The Schooner A.J. Meerwald is New Jersey's official Tall Ship. She is a restored oyster dredging schooner, whose home port is in Bivalve, Commercial Township, New Jersey. Launched in 1928, A.J. Meerwald was one of hundreds of schooners built along South Jersey's Bayshore before the decline of the shipbuilding industry which coincided with the Great Depression.

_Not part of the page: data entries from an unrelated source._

(* ===== verification/MemorySpec.v ===== *)
(** * What the memory service promises

    The service is specified against the in-memory repository.  [agrees s r] says
    that the two databases of the SQLite store [s] hold exactly the items, events and
    links of [r], each in the database of its item; every command of the service
    preserves it and answers alike on both.  Selection of effective memory is proved
    once, against the interface [MemoryReads], which both repositories implement. *)
From S2P Require Import Prelude RustStr Memory MemoryStore.
From stdpp Require Import base list gmap strings pretty sorting.

#[local] Open Scope string_scope.
#[local] Open Scope list_scope.
#[local] Open Scope Z_scope.

(** ** Sorting *)
Section Sorting.
Context {A : Type} (le : A -> A -> bool).

Lemma insert_by_permutation a l : insert_by le a l ≡ₚ a :: l.
Proof.
  induction l as [|b l IH]; cbn; [done|]. case_match; [done|]. rewrite IH. apply Permutation_swap.
Qed.

Lemma sort_by_permutation l : sort_by le l ≡ₚ l.
Proof. unfold sort_by. induction l as [|a l IH]; cbn; [done|]. by rewrite insert_by_permutation, IH. Qed.

Hypothesis le_total : forall a b, le a b = false -> le b a = true.

Lemma insert_by_sorted a l : Sorted (fun x y => le x y = true) l ->
  Sorted (fun x y => le x y = true) (insert_by le a l).
Proof.
  induction 1 as [|b l Hl IH Hb]; cbn; [by repeat constructor|].
  destruct (le a b) eqn:Hab; [by repeat constructor|].
  constructor; [done|]. destruct Hb as [|c l Hbc]; cbn; [by constructor; apply le_total|].
  destruct (le a c); by constructor; auto.
Qed.

Lemma sort_by_sorted l : Sorted (fun x y => le x y = true) (sort_by le l).
Proof. unfold sort_by. induction l; cbn; [constructor|]. by apply insert_by_sorted. Qed.
End Sorting.

Lemma string_leb_total a b : String.leb a b = false -> String.leb b a = true.
Proof. destruct (String.leb_total a b) as [Hab|Hab]; congruence. Qed.

Lemma item_le_total a b : item_le a b = false -> item_le b a = true.
Proof.
  unfold item_le. repeat case_bool_decide; try congruence; auto using string_leb_total.
  rewrite Z.ltb_ge, Z.ltb_lt. lia.
Qed.

Definition in_order : list MemoryItem -> Prop := Sorted (fun x y => item_le x y = true).

Lemma sort_items_order l : in_order (sort_items l).
Proof. apply sort_by_sorted, item_le_total. Qed.

Lemma sort_items_permutation l : sort_items l ≡ₚ l.
Proof. apply sort_by_permutation. Qed.

(** What the order looks at: two items with equal keys may stand either way. *)
Definition sort_key (item : MemoryItem) : Z * string * string :=
  (priority (mi_scope item), mi_updated_at item, mi_title item).
Definition key_before (x y : Z * string * string) : Prop :=
  x.1.1 < y.1.1 \/ (x.1.1 = y.1.1 /\
    ((x.1.2 <> y.1.2 /\ String.leb x.1.2 y.1.2 = true) \/ (x.1.2 = y.1.2 /\ String.leb x.2 y.2 = true))).

Lemma item_le_key a b : item_le a b = true <-> key_before (sort_key a) (sort_key b).
Proof.
  unfold item_le, key_before, sort_key. cbn [fst snd].
  repeat case_bool_decide; rewrite ?Z.ltb_lt; intuition (try lia; try congruence).
Qed.

Lemma string_leb_trans a b c : String.leb a b = true -> String.leb b c = true -> String.leb a c = true.
Proof. rewrite <- !Is_true_true. apply (transitivity (R := strings.String.le)). Qed.

#[local] Instance key_before_trans : Transitive key_before.
Proof.
  intros [[p u] t] [[p' u'] t'] [[p'' u''] t'']. unfold key_before. cbn [fst snd].
  intros [Hab|[-> Hab]] [Hbc|[-> Hbc]]; [left; lia..|]. right. split; [done|].
  destruct Hab as [[Hn Hab]|[-> Hab]], Hbc as [[Hn' Hbc]|[-> Hbc]].
  - left. split; [|by eapply string_leb_trans]. intros ->. by apply Hn', String.leb_antisym.
  - by left.
  - by left.
  - right. split; [done|by eapply string_leb_trans].
Qed.
#[local] Instance key_before_antisym : AntiSymm (=) key_before.
Proof.
  intros [[p u] t] [[p' u'] t']. unfold key_before. cbn [fst snd]. intros Hab Hba.
  assert (p = p') as -> by lia. destruct (decide (u = u')) as [->|Hne].
  - f_equal. apply String.leb_antisym; intuition (try lia; congruence).
  - exfalso. apply Hne, String.leb_antisym; intuition (try lia; congruence).
Qed.

Lemma in_order_keys l : in_order l -> Sorted key_before (sort_key <$> l).
Proof.
  induction 1 as [|a l _ IH Ha]; cbn; constructor; [done|].
  destruct Ha as [|b l Hab]; constructor. by apply item_le_key.
Qed.

(** Two listings of the same items in order agree place by place on the keys. *)
Lemma same_order l l' : in_order l -> in_order l' -> l ≡ₚ l' -> sort_key <$> l = sort_key <$> l'.
Proof. intros Hl%in_order_keys Hl'%in_order_keys Hp. by apply (Sorted_unique key_before); [..|rewrite Hp]. Qed.

(** ** Rows read back *)
Class MemoryHostLaws `{MemoryHost} : Prop := {
  strings_round_trip : forall l, strings_from_json (strings_to_json l) = Ok l;
  scan_items_permutation : forall table, scan_items table ≡ₚ (map_to_list table).*2
}.

(** An option that a text column can hold: [Some("")] is read back as [None]. *)
Definition storable (column : option string) : Prop := column <> Some "".
Definition item_storable (item : MemoryItem) : Prop :=
  storable (mi_source_ref item) /\ storable (mi_origin_pack item) /\ storable (mi_promoted_from_id item).
Definition event_storable (event : MemoryEvent) : Prop := storable (mev_reason event).

Lemma non_empty_default column : storable column -> non_empty (default "" column) = column.
Proof.
  unfold storable, non_empty. destruct column as [text|]; cbn; [|done].
  case_bool_decide; congruence.
Qed.

Section Rows.
Context `{MemoryHostLaws}.

Lemma item_row_round_trip item : item_storable item -> map_item_row (item_row item) = Ok item.
Proof.
  intros (Href & Horigin & Hfrom). unfold map_item_row, item_row. cbn.
  rewrite !strings_round_trip, !non_empty_default by done.
  destruct item as [? [] ? [] ? ? ? ? [] ? ? [] ? ? ?]; reflexivity.
Qed.

Lemma event_row_round_trip event : event_storable event -> map_event_row (event_row event) = Ok event.
Proof.
  intros Hreason. unfold map_event_row, event_row. cbn. rewrite non_empty_default by done.
  destruct event as [? ? [] ? ?]; reflexivity.
Qed.

Lemma link_row_round_trip link : map_link_row (link_row link) = Ok link.
Proof. destruct link as [? ? ? [] ?]; reflexivity. Qed.

Lemma collect_rows_spec {A B} (map_row : A -> Result B StorageError) (row_of : B -> A) rows values :
  Forall (fun value => map_row (row_of value) = Ok value) values -> rows ≡ₚ row_of <$> values ->
  exists result, collect_rows map_row rows = Ok result /\ result ≡ₚ values.
Proof.
  intros Hround (values' & -> & Hvalues)%Permutation_map_inv.
  exists values'. split; [|by symmetry]. rewrite Hvalues in Hround.
  clear Hvalues. induction Hround as [|value values' Hvalue _ IH]; cbn; [done|].
  by rewrite Hvalue; cbn; rewrite IH.
Qed.
End Rows.

(** ** Reading a repository *)

(** [holds r m]: the repository stands for the items [m]. *)
Class MemoryReads (R : Type) `{MemoryRepository R, Lowercase} := {
  holds : R -> gmap string MemoryItem -> Prop;
  get_item_holds : forall r m id, holds r m -> get_item r id = Ok (m !! id);
  list_items_holds : forall r m query, holds r m -> mq_search_text query = None ->
    exists items, list_items r query = Ok items /\ in_order items /\
      items ≡ₚ List.filter (matches query) (map_values m)
}.

#[export] Instance list_filter_permutation {A} (f : A -> bool) :
  Proper (Permutation ==> Permutation) (List.filter f).
Proof.
  induction 1 as [|a l l' _ IH|a b l|l1 l2 l3 _ IH1 _ IH2]; cbn; [done|by case_match; rewrite IH| |].
  - repeat case_match; (done || apply Permutation_swap).
  - by rewrite IH1.
Qed.

Lemma filter_apart {A} (f g : A -> bool) l : (forall a, f a = true -> g a = false) ->
  List.filter f l ++ List.filter g l ≡ₚ List.filter (fun a => f a || g a) l.
Proof.
  intros Hapart. induction l as [|a l IH]; cbn; [done|].
  destruct (f a) eqn:Hf; [rewrite (Hapart a Hf)|destruct (g a)]; cbn; rewrite <- IH; [done| |done].
  symmetry. apply Permutation_middle.
Qed.

(** Which items a context selects: those with status active (with the flag of the
    context set, of every status: archived and superseded items too), of a scope the
    policy includes, under the key the context gives that scope. *)
Definition selects (included : bool) (context_key : option string) (item_key : string) : bool :=
  included && (context_key == Some item_key).
Definition applies (context : EffectiveMemoryContext) (policy : EffectiveMemoryPolicy)
    (item : MemoryItem) : bool :=
  (emc_include_forgotten context || (mi_status item == MemoryStatus_Active))
  && match mi_scope item with
     | MemoryScope_Session =>
         selects (emp_include_session policy) (emc_session_scope_key context) (mi_scope_key item)
     | MemoryScope_Workspace =>
         selects (emp_include_workspace policy) (emc_workspace_scope_key context) (mi_scope_key item)
     | MemoryScope_User =>
         selects (emp_include_user policy) (Some GLOBAL_USER_SCOPE_KEY) (mi_scope_key item)
     | MemoryScope_Pack =>
         selects (emp_include_pack policy) (emc_pack_scope_key context) (mi_scope_key item)
     end.

Section Selection.
Context {R : Type} `{MemoryReads R}.
Implicit Types (context : EffectiveMemoryContext) (policy : EffectiveMemoryPolicy).

Definition in_scope (included : bool) (scope : MemoryScope) (key : option string) (forgotten : bool)
    (item : MemoryItem) : bool :=
  (forgotten || (mi_status item == MemoryStatus_Active)) && (mi_scope item == scope)
  && selects included key (mi_scope_key item).

(** The pack restriction of the pack query changes nothing: a pack item is stored
    under its pack. *)
Lemma scope_items_spec r m included scope key pack forgotten :
  holds r m -> (pack = None \/ (scope = MemoryScope_Pack /\ pack = key)) ->
  exists items, scope_items r included scope key pack forgotten = Ok items /\
    items ≡ₚ List.filter (in_scope included scope key forgotten) (map_values m).
Proof.
  intros Hm Hpack.
  assert (Hnone : included = false \/ key = None ->
    [] ≡ₚ List.filter (in_scope included scope key forgotten) (map_values m)).
  { intros Hoff. rewrite (List.filter_ext _ (fun _ => false)); [by induction (map_values m)|].
    intros item. unfold in_scope, selects. destruct Hoff as [->| ->]; cbn; [by rewrite andb_false_r|].
    by rewrite !andb_false_r. }
  unfold scope_items. destruct included; [|exists []; auto]. destruct key as [key|]; [|exists []; auto].
  edestruct (list_items_holds r m) as (items & Hitems & _ & Hperm); [done| |].
  2: { exists items. split; [exact Hitems|]. rewrite Hperm.
       erewrite List.filter_ext; [reflexivity|]. intros item. unfold matches, in_scope, selects. cbn.
       destruct Hpack as [->|[-> ->]]; cbn; destruct forgotten; cbn;
         repeat (case_bool_decide; cbn); simplify_eq; try done; try congruence.
       all: rewrite ?orb_true_r; done. }
  done.
Qed.

Lemma applies_scopes context policy item :
  applies context policy item =
    in_scope (emp_include_session policy) MemoryScope_Session (emc_session_scope_key context)
      (emc_include_forgotten context) item
    || (in_scope (emp_include_workspace policy) MemoryScope_Workspace
          (emc_workspace_scope_key context) (emc_include_forgotten context) item
        || (in_scope (emp_include_user policy) MemoryScope_User (Some GLOBAL_USER_SCOPE_KEY)
              (emc_include_forgotten context) item
            || in_scope (emp_include_pack policy) MemoryScope_Pack (emc_pack_scope_key context)
                 (emc_include_forgotten context) item)).
Proof.
  unfold applies, in_scope. destruct (mi_scope item); cbn; rewrite ?andb_true_r, ?andb_false_r; cbn;
    rewrite ?orb_false_r; done.
Qed.

Lemma in_scope_scope included scope key forgotten item :
  in_scope included scope key forgotten item = true -> mi_scope item = scope.
Proof. unfold in_scope. rewrite !andb_true_iff, !bool_decide_eq_true. tauto. Qed.

(** C34. In every repository that reads its items back, the memory that applies in a
    context is exactly the items that are active, or of any status when the context
    asks for forgotten items, whose scope the policy includes and whose key is the one
    the context gives that scope: each once, ordered by scope priority, time of update
    and title, and each explained by its own scope.
    [effective_memory] is this under the policy that includes every scope. *)
Theorem effective_memory_is_exact r m context policy :
  holds r m ->
  exists explained,
    explain_effective_memory r context policy = Ok explained /\
    effective_memory_with_policy r context policy = Ok (emi_item <$> explained) /\
    in_order (emi_item <$> explained) /\
    emi_item <$> explained ≡ₚ List.filter (applies context policy) (map_values m) /\
    Forall (fun e => emi_reason e = reason_for_item (emi_item e)) explained.
Proof.
  intros Hm. unfold effective_memory_with_policy, explain_effective_memory.
  destruct (scope_items_spec r m (emp_include_session policy) MemoryScope_Session
    (emc_session_scope_key context) None (emc_include_forgotten context)) as (l1 & -> & P1); [by auto..|].
  destruct (scope_items_spec r m (emp_include_workspace policy) MemoryScope_Workspace
    (emc_workspace_scope_key context) None (emc_include_forgotten context)) as (l2 & -> & P2); [by auto..|].
  destruct (scope_items_spec r m (emp_include_user policy) MemoryScope_User
    (Some GLOBAL_USER_SCOPE_KEY) None (emc_include_forgotten context)) as (l3 & -> & P3); [by auto..|].
  destruct (scope_items_spec r m (emp_include_pack policy) MemoryScope_Pack
    (emc_pack_scope_key context) (emc_pack_scope_key context) (emc_include_forgotten context))
    as (l4 & -> & P4); [by auto..|].
  cbn. eexists. split; [reflexivity|]. split; [reflexivity|].
  rewrite <- list_fmap_compose. cbn. rewrite list_fmap_id.
  split_and!; [apply sort_items_order| |].
  - rewrite sort_items_permutation, P1, P2, P3, P4.
    rewrite !filter_apart by (intros item Hin%in_scope_scope; unfold in_scope; rewrite Hin; cbn;
      rewrite ?andb_false_r; done).
    erewrite List.filter_ext; [reflexivity|]. intros item. symmetry. apply applies_scopes.
  - apply Forall_fmap, Forall_true. done.
Qed.
End Selection.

Today, the A.J. Meerwald is used by the Bayshore Center at Bivalve for onboard educational programs in the Delaware Bay near Bivalve, and at other ports in the New Jersey, Pennsylvania, and Delaware region. The A.J. Meerwald was added to the National Register of Historic Places on November 7, 1995.
Name: A.J. Meerwald
Owner: Bayshore Discovery Project
Builder: Charles H. Stowman & Sonos shipyard
Fate: educational vessel
History & Specifications
The A.J. Meerwald is a Delaware Bay Oyster Schooner, a distinct vessel that evolved to meet the needs of the local oyster fishery. The A.J. Meerwald, launched in 1928, was one of hundreds of schooners built along South Jersey’s Delaware Bay before the decline of the shipbuilding industry during Great Depression. The A.J. Meerwald embodies the true spirit of the schooner; adapted to efficiently fulfill the prevailing conditions and specific demands of her native waters. While there were once as many as five hundred schooners sailing ‘up the Bay’ to catch oysters, now there are only a handful of converted schooners still harvesting oysters.

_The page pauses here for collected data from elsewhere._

(** * Prediction engine of the intervention simulation dashboard (src/app.py)

    Shallow embedding of the per-year linear predictor of [app.py]
    (lines 110-211): the coefficient lookups with default 0, the
    single-level and two-level ("pcogstate") formulas, the per-year loop
    that appends to [baseline_values] / [intervention_values], the change
    series [diff_values], and the loop over the selected interventions with
    its error reporting and final [st.stop()].

    Python evaluates the formulas on floats.  The arithmetic is therefore
    abstracted by a small class [Num] (the operations [+], [-], [*] and the
    literals [0] and [1.0] the code uses); it is instantiated at Rocq's
    primitive IEEE binary64 floats, which are Python's floats, and at the
    exact rationals [Q]. *)

From Stdlib Require Import ZArith QArith Floats Ascii.
From stdpp Require Import base gmap strings pretty list.

#[local] Set Warnings "-inexact-float".

(** ** Numbers *)

Class Num (A : Type) := {
  num_add : A -> A -> A;
  num_sub : A -> A -> A;
  num_mul : A -> A -> A;
  num_zero : A;   (** the literal [0] of [beta.get(k, 0)] *)
  num_one : A     (** the literal [1.0] of the baseline *)
}.

Declare Scope num_scope.
Delimit Scope num_scope with num.
Notation "x + y" := (num_add x y) (at level 50, left associativity) : num_scope.
Notation "x - y" := (num_sub x y) (at level 50, left associativity) : num_scope.
Notation "x * y" := (num_mul x y) (at level 40, left associativity) : num_scope.

(** Python floats: IEEE binary64. *)
#[global] Instance float_Num : Num float := {|
  num_add := PrimFloat.add; num_sub := PrimFloat.sub; num_mul := PrimFloat.mul;
  num_zero := 0%float; num_one := 1%float |}.

(** Exact arithmetic (the "real numbers" reading). *)
#[global] Instance Q_Num : Num Q := {|
  num_add := Qplus; num_sub := Qminus; num_mul := Qmult;
  num_zero := 0%Q; num_one := 1%Q |}.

1928: The Meerwald family of South Dennis commissioned Charles H. Stowman & Sons shipyard to build the A.J. Meerwald. She was a bald headed (without topmasts), gaff riffed oyster dredge. The oystering gear consisted of a winder, or gas powered winch, for hauling in the dredges.
1942: In June the Maritime Commission commandeered the A.J. Meerwald under the War Powers Act. She was turned over to the U.S. Coast Guard and outfitted as a fireboat.
1947: In January the A.J. Meerwald was returned to the Meerwald family. Eight months later they sold the vessel to Clyde A. Phillips who used her as an oyster dredge under power. The winder installed for dredging consisted of a power takeoff mounted forward of the engine. She became the Clyde A. Phillips.
1959: Ownership passed to Cornelius (Nicky) Campbell who outfitted her for surf clamming. During the 1960’s she was owned by American Clam and operated primarily as a clam dredge into the late 1970’s. She was eventually retired until her donation to Bayshore Center at Bivalve in 1989.
1988: Bayshore Center at Bivalve was formed and the Clyde A. Phillips was given to the project by Captain John Gandy.
1995: Clyde A. Phillips was rechristened and launched as the A.J. Meerwald and added to the National Register of Historic Places. She offers Public Sails, Charters, Family and Youth Camps, as well as Adult and Youth Education Sails throughout the Delaware River and Bay area, and along the Atlantic Coast.
Type: two-masted gaff schooner
Tonnage: 57 tons
Length: 85 feet (26 m) on deck
Beam: 22 feet (6.7 m)
Height: 70 feet (21 m)
Draft: 6 feet (1.8 m)
Propulsion: sail; auxiliary engine
Sail plan: mainsail, foresail, large jib
Capacity: 49 passengers
Notes: Oak hull; 3,562 square feet (330.9 m2) total sail area
The Schooner is registered as 76.1’ between perpendiculars, 22.3’ beam, 6’ depth of hold, 46 net tons and 57 gross tons. She measures 85’ on deck and 115’ overall when fully rigged. Her construction was/remains ‘oak on oak’ meaning oak planks laid on oak frames, as was tradition in Dorchester built vessels. She has relatively light scantlings, no knees and no horntimber which is also characteristic of Dorchester Schooners.
Sparred Length: 115 feet
Length on Deck: 85 feet
Draft: 6 feet (without Centerboard)
12 feet (with Centerboard down)
Beam: 22 feet 3 inches
Rig Height: 70 feet
Freeboard: 4 feet
Sail Area: 3,562 sq. feet
Gross Tonnage: 57 tons
The A.J. Meerwald was launched on September 7, 1928 by Charles H. Stowman & Sons at Dorchester, NJ. She was built a wood centerboard schooner with low freeboard and a raked transom stern designed for oyster dredging under sail and power. She had minimal draft, considerable beam and a flush deck from stem to stern. Her original sail rig, as evidenced in photographs taken during her first oystering season in 1929, typified the new style schooners; bald-headed (without topmasts), gaff rigged, with a large ‘gloriana peaked’ mainsail, a smaller foresail, and spike bowsprit supporting a single large club staysail.